(** The body of [if remaining_patients > 0 and non_new_physicians]. *)
Definition phase4_distribute (non_new_physicians : list nat)
    (current_gains : gmap string Z) (remaining_patients : Z) (s : State)
  : outcome State :=
  let num_physicians := Z.of_nat (length non_new_physicians) in
  if 0 <? num_physicians then
    sorted_physicians <-
      sorted leb2 (initial_key (roster s)) non_new_physicians ;;
    let ps := objects (roster s) sorted_physicians in
    target_additional_gains <-
      ladder (roster s) sorted_physicians num_physicians
        remaining_patients ;;
    let total_current_gains_sum :=
      sum_Z (map (λ p, dict_get current_gains (name p) 0) ps) in
    let total_final_gains_needed :=
      total_current_gains_sum + remaining_patients in
    let base_final_gain := total_final_gains_needed `div` num_physicians in
    let remainder_final := total_final_gains_needed `mod` num_physicians in
    let target_total_gains :=
      target_total_gains_of ps base_final_gain remainder_final in
    let target_additional_gains :=
      foldl (λ d p,
               <[name p :=
                   Z.max 0 (dict_get target_total_gains (name p) 0
                            - dict_get current_gains (name p) 0)]> d)
        target_additional_gains ps in
    let remaining_after_targets := pools_left s in
    let max_iterations := remaining_after_targets * 3 in
    s <- phase4_while (Z.to_nat max_iterations) target_total_gains
           sorted_physicians max_iterations 0
           (s, remaining_after_targets) ;;
    let remaining_final := pools_left s in
    if 0 <? remaining_final then
      sorted_by_need <-
        sorted (reverse_order leb2) (need_key target_total_gains (roster s))
          sorted_physicians ;;
      r <- for_each (final_visit target_total_gains) sorted_by_need
             (s, remaining_final) ;;
      Ok r.1
    else Ok s
  else Ok s.

Definition not_new_with_room (p : Physician) : bool :=
  negb (is_new p) && can_take_patient p.

Definition not_new (p : Physician) : bool := negb (is_new p).

Definition nonempty {A} (l : list A) : bool :=
  match l with [] => false | _ => true end.

Definition phase4 (s : State) : outcome State :=
  let non_new_physicians :=
    List.filter (holds not_new_with_room (roster s))
      (positions (roster s)) in
  let non_new_physicians :=
    List.filter (holds not_new (roster s)) non_new_physicians in
  current_gains <-
    current_gains_of (objects (roster s) non_new_physicians) ;;
  let team_N_non_new :=
    List.filter (holds not_new_with_room (roster s)) team_N in
  s <- (if nonempty team_N_non_new && (0 <? n_N_new_patients s) then
          team_N_sorted <-
            sorted Z.leb (total_key (roster s)) team_N_non_new ;;
          for_each team_N_visit team_N_sorted s
        else Ok s) ;;
  current_gains <-
    current_gains_of (objects (roster s) non_new_physicians) ;;
  let remaining_patients := pools_left s in
  if (0 <? remaining_patients) && nonempty non_new_physicians then
    phase4_distribute non_new_physicians current_gains remaining_patients s
  else Ok s.

(** *** Phase 5: final verification *)

Definition phase5_visit (physician : nat) (s : State)
  : outcome (ctl State) :=
  match roster s !! physician with
  | None => Ok (Continue s)
  | Some p =>
      if is_new p then
        let initial_total :=
          dict_get initial_counts (name p) (total_patients p) in
        let current_total := total_patients p in
        let gained := current_total - initial_total in
        if new_start_number <=? initial_total then
          if 0 <? gained then
            let excess := gained in
            p' <- for_each (λ _ q, q' <- remove_patient false q ;;
                                   Ok (Continue q'))
                    (range excess) p ;;
            Ok (Continue
                  (set_roster
                     (<[physician := set_total_patients initial_total p']>
                        (roster s)) s))
          else Ok (Continue s)
        else Ok (Continue s)
      else Ok (Continue s)
  end.

Definition phase5 (s : State) : outcome State :=
  for_each phase5_visit (positions (roster s)) s.

(** Phases 1 to 5 in order. *)
Definition run_phases (s : State) : outcome State :=
  s <- phase1 s ;;
  s <- phase2 s ;;
  s <- phase3 s ;;
  s <- phase4 s ;;
  phase5 s.

End Allocation.

(** ** The value that [allocate_patients] returns *)

Record ResultRow := mkResultRow {
  row_name : string;
  row_yesterday : string;
  row_team : string;
  row_is_new : bool;
  row_is_buffer : bool;
  row_is_working : bool;
  original_total_patients : Z;
  row_total_patients : Z;
  original_step_down : Z;
  row_step_down_patients : Z;
  row_transferred_patients : Z;
  row_traded_patients : Z;
  gained : Z;
  gained_step_down : Z;
  gained_plus_traded : Z
}.

Record Summary := mkSummary {
  team_a_total : Z;
  team_b_total : Z;
  team_n_total : Z;
  team_a_gained : Z;
  team_b_gained : Z;
  team_n_gained : Z;
  team_a_stepdown_gained : Z;
  team_b_stepdown_gained : Z;
  team_n_stepdown_gained : Z;
  team_a_traded : Z;
  team_b_traded : Z;
  total_census : Z;
  total_stepdown : Z;
  total_gained : Z
}.

Record RemainingPools := mkRemainingPools {
  rem_total_new_patients : Z;
  rem_A_new_patients : Z;
  rem_B_new_patients : Z;
  rem_N_new_patients : Z;
  rem_step_down_patients : Z
}.

(** The returned dictionary, together with the roster as the caller sees it
    after the in-place mutation. *)
Record Allocation := mkAllocation {
  final_roster : list Physician;
  results : list ResultRow;
  summary : Summary;
  remaining_pools : RemainingPools
}.

Definition result_row (initial_counts initial_stepdown_counts : gmap string Z)
    (physician : Physician) : ResultRow :=
  let original_total := dict_get initial_counts (name physician) 0 in
  let original_stepdown :=
    dict_get initial_stepdown_counts (name physician) 0 in
  let gained := total_patients physician - original_total in
  let gained_stepdown := step_down_patients physician - original_stepdown in
  mkResultRow (name physician) (yesterday physician) (team physician)
    (is_new physician) (is_buffer physician) (is_working physician)
    original_total (total_patients physician)
    original_stepdown (step_down_patients physician)
    (transferred_patients physician) (traded_patients physician)
    gained gained_stepdown (gained + traded_patients physician).

Definition summarize (results : list ResultRow) : Summary :=
  let on_team t := List.filter (λ r, String.eqb (row_team r) t) results in
  let team_a_results := on_team "A" in
  let team_b_results := on_team "B" in
  let team_n_results := on_team "N" in
  let total f rs := sum_Z (map f rs) in
  mkSummary
    (total row_total_patients team_a_results)
    (total row_total_patients team_b_results)
    (total row_total_patients team_n_results)
    (total gained team_a_results)
    (total gained team_b_results)
    (total gained team_n_results)
    (total gained_step_down team_a_results)
    (total gained_step_down team_b_results)
    (total gained_step_down team_n_results)
    (total row_traded_patients team_a_results)
    (total row_traded_patients team_b_results)
    (total row_total_patients results)
    (total row_step_down_patients results)
    (total gained results).

(** [{p.name: f(p) for p in physicians}] *)
Definition snapshot (f : Physician → Z) (physicians : list Physician)
  : gmap string Z :=
  dict_of (map (λ p, (name p, f p)) physicians).

Definition team_positions (t : string) (physicians : list Physician)
  : list nat :=
  List.filter (holds (team_is t) physicians) (positions physicians).

(** The ["remaining_pools"] entry: the five counters as the run left
    them. *)
Definition remaining_pools_of (s : State) : RemainingPools :=
  mkRemainingPools (n_total_new_patients s) (n_A_new_patients s)
    (n_B_new_patients s) (n_N_new_patients s) (n_step_down_patients s).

· · · · ·

Your assignment –
All of the data above needs to be retyped exactly, with each line as it stands.

Answer for the task –
(** The body of [if remaining_patients > 0 and non_new_physicians]. *)
Definition phase4_distribute (non_new_physicians : list nat)
    (current_gains : gmap string Z) (remaining_patients : Z) (s : State)
  : outcome State :=
  let num_physicians := Z.of_nat (length non_new_physicians) in
  if 0 <? num_physicians then
    sorted_physicians <-
      sorted leb2 (initial_key (roster s)) non_new_physicians ;;
    let ps := objects (roster s) sorted_physicians in
    target_additional_gains <-
      ladder (roster s) sorted_physicians num_physicians
        remaining_patients ;;
    let total_current_gains_sum :=
      sum_Z (map (λ p, dict_get current_gains (name p) 0) ps) in
    let total_final_gains_needed :=
      total_current_gains_sum + remaining_patients in
    let base_final_gain := total_final_gains_needed `div` num_physicians in
    let remainder_final := total_final_gains_needed `mod` num_physicians in
    let target_total_gains :=
      target_total_gains_of ps base_final_gain remainder_final in
    let target_additional_gains :=
      foldl (λ d p,
               <[name p :=
                   Z.max 0 (dict_get target_total_gains (name p) 0
                            - dict_get current_gains (name p) 0)]> d)
        target_additional_gains ps in
    let remaining_after_targets := pools_left s in
    let max_iterations := remaining_after_targets * 3 in
    s <- phase4_while (Z.to_nat max_iterations) target_total_gains
           sorted_physicians max_iterations 0
           (s, remaining_after_targets) ;;
    let remaining_final := pools_left s in
    if 0 <? remaining_final then
      sorted_by_need <-
        sorted (reverse_order leb2) (need_key target_total_gains (roster s))
          sorted_physicians ;;
      r <- for_each (final_visit target_total_gains) sorted_by_need
             (s, remaining_final) ;;
      Ok r.1
    else Ok s
  else Ok s.

Definition not_new_with_room (p : Physician) : bool :=
  negb (is_new p) && can_take_patient p.

Definition not_new (p : Physician) : bool := negb (is_new p).

Definition nonempty {A} (l : list A) : bool :=
  match l with [] => false | _ => true end.

Definition phase4 (s : State) : outcome State :=
  let non_new_physicians :=
    List.filter (holds not_new_with_room (roster s))
      (positions (roster s)) in
  let non_new_physicians :=
    List.filter (holds not_new (roster s)) non_new_physicians in
  current_gains <-
    current_gains_of (objects (roster s) non_new_physicians) ;;
  let team_N_non_new :=
    List.filter (holds not_new_with_room (roster s)) team_N in
  s <- (if nonempty team_N_non_new && (0 <? n_N_new_patients s) then
          team_N_sorted <-
            sorted Z.leb (total_key (roster s)) team_N_non_new ;;
          for_each team_N_visit team_N_sorted s
        else Ok s) ;;
  current_gains <-
    current_gains_of (objects (roster s) non_new_physicians) ;;
  let remaining_patients := pools_left s in
  if (0 <? remaining_patients) && nonempty non_new_physicians then
    phase4_distribute non_new_physicians current_gains remaining_patients s
  else Ok s.

(** *** Phase 5: final verification *)

Definition phase5_visit (physician : nat) (s : State)
  : outcome (ctl State) :=
  match roster s !! physician with
  | None => Ok (Continue s)
  | Some p =>
      if is_new p then
        let initial_total :=
          dict_get initial_counts (name p) (total_patients p) in
        let current_total := total_patients p in
        let gained := current_total - initial_total in
        if new_start_number <=? initial_total then
          if 0 <? gained then
            let excess := gained in
            p' <- for_each (λ _ q, q' <- remove_patient false q ;;
                                   Ok (Continue q'))
                    (range excess) p ;;
            Ok (Continue
                  (set_roster
                     (<[physician := set_total_patients initial_total p']>
                        (roster s)) s))
          else Ok (Continue s)
        else Ok (Continue s)
      else Ok (Continue s)
  end.

Definition phase5 (s : State) : outcome State :=
  for_each phase5_visit (positions (roster s)) s.

(** Phases 1 to 5 in order. *)
Definition run_phases (s : State) : outcome State :=
  s <- phase1 s ;;
  s <- phase2 s ;;
  s <- phase3 s ;;
  s <- phase4 s ;;
  phase5 s.

End Allocation.

(** ** The value that [allocate_patients] returns *)

Record ResultRow := mkResultRow {
  row_name : string;
  row_yesterday : string;
  row_team : string;
  row_is_new : bool;
  row_is_buffer : bool;
  row_is_working : bool;
  original_total_patients : Z;
  row_total_patients : Z;
  original_step_down : Z;
  row_step_down_patients : Z;
  row_transferred_patients : Z;
  row_traded_patients : Z;
  gained : Z;
  gained_step_down : Z;
  gained_plus_traded : Z
}.

Record Summary := mkSummary {
  team_a_total : Z;
  team_b_total : Z;
  team_n_total : Z;
  team_a_gained : Z;
  team_b_gained : Z;
  team_n_gained : Z;
  team_a_stepdown_gained : Z;
  team_b_stepdown_gained : Z;
  team_n_stepdown_gained : Z;
  team_a_traded : Z;
  team_b_traded : Z;
  total_census : Z;
  total_stepdown : Z;
  total_gained : Z
}.

Record RemainingPools := mkRemainingPools {
  rem_total_new_patients : Z;
  rem_A_new_patients : Z;
  rem_B_new_patients : Z;
  rem_N_new_patients : Z;
  rem_step_down_patients : Z
}.

(** The returned dictionary, together with the roster as the caller sees it
    after the in-place mutation. *)
Record Allocation := mkAllocation {
  final_roster : list Physician;
  results : list ResultRow;
  summary : Summary;
  remaining_pools : RemainingPools
}.

Definition result_row (initial_counts initial_stepdown_counts : gmap string Z)
    (physician : Physician) : ResultRow :=
  let original_total := dict_get initial_counts (name physician) 0 in
  let original_stepdown :=
    dict_get initial_stepdown_counts (name physician) 0 in
  let gained := total_patients physician - original_total in
  let gained_stepdown := step_down_patients physician - original_stepdown in
  mkResultRow (name physician) (yesterday physician) (team physician)
    (is_new physician) (is_buffer physician) (is_working physician)
    original_total (total_patients physician)
    original_stepdown (step_down_patients physician)
    (transferred_patients physician) (traded_patients physician)
    gained gained_stepdown (gained + traded_patients physician).

Definition summarize (results : list ResultRow) : Summary :=
  let on_team t := List.filter (λ r, String.eqb (row_team r) t) results in
  let team_a_results := on_team "A" in
  let team_b_results := on_team "B" in
  let team_n_results := on_team "N" in
  let total f rs := sum_Z (map f rs) in
  mkSummary
    (total row_total_patients team_a_results)
    (total row_total_patients team_b_results)
    (total row_total_patients team_n_results)
    (total gained team_a_results)
    (total gained team_b_results)
    (total gained team_n_results)
    (total gained_step_down team_a_results)
    (total gained_step_down team_b_results)
    (total gained_step_down team_n_results)
    (total row_traded_patients team_a_results)
    (total row_traded_patients team_b_results)
    (total row_total_patients results)
    (total row_step_down_patients results)
    (total gained results).

(** [{p.name: f(p) for p in physicians}] *)
Definition snapshot (f : Physician → Z) (physicians : list Physician)
  : gmap string Z :=
  dict_of (map (λ p, (name p, f p)) physicians).

Definition team_positions (t : string) (physicians : list Physician)
  : list nat :=
  List.filter (holds (team_is t) physicians) (positions physicians).

(** The ["remaining_pools"] entry: the five counters as the run left
    them. *)
Definition remaining_pools_of (s : State) : RemainingPools :=
  mkRemainingPools (n_total_new_patients s) (n_A_new_patients s)
    (n_B_new_patients s) (n_N_new_patients s) (n_step_down_patients s).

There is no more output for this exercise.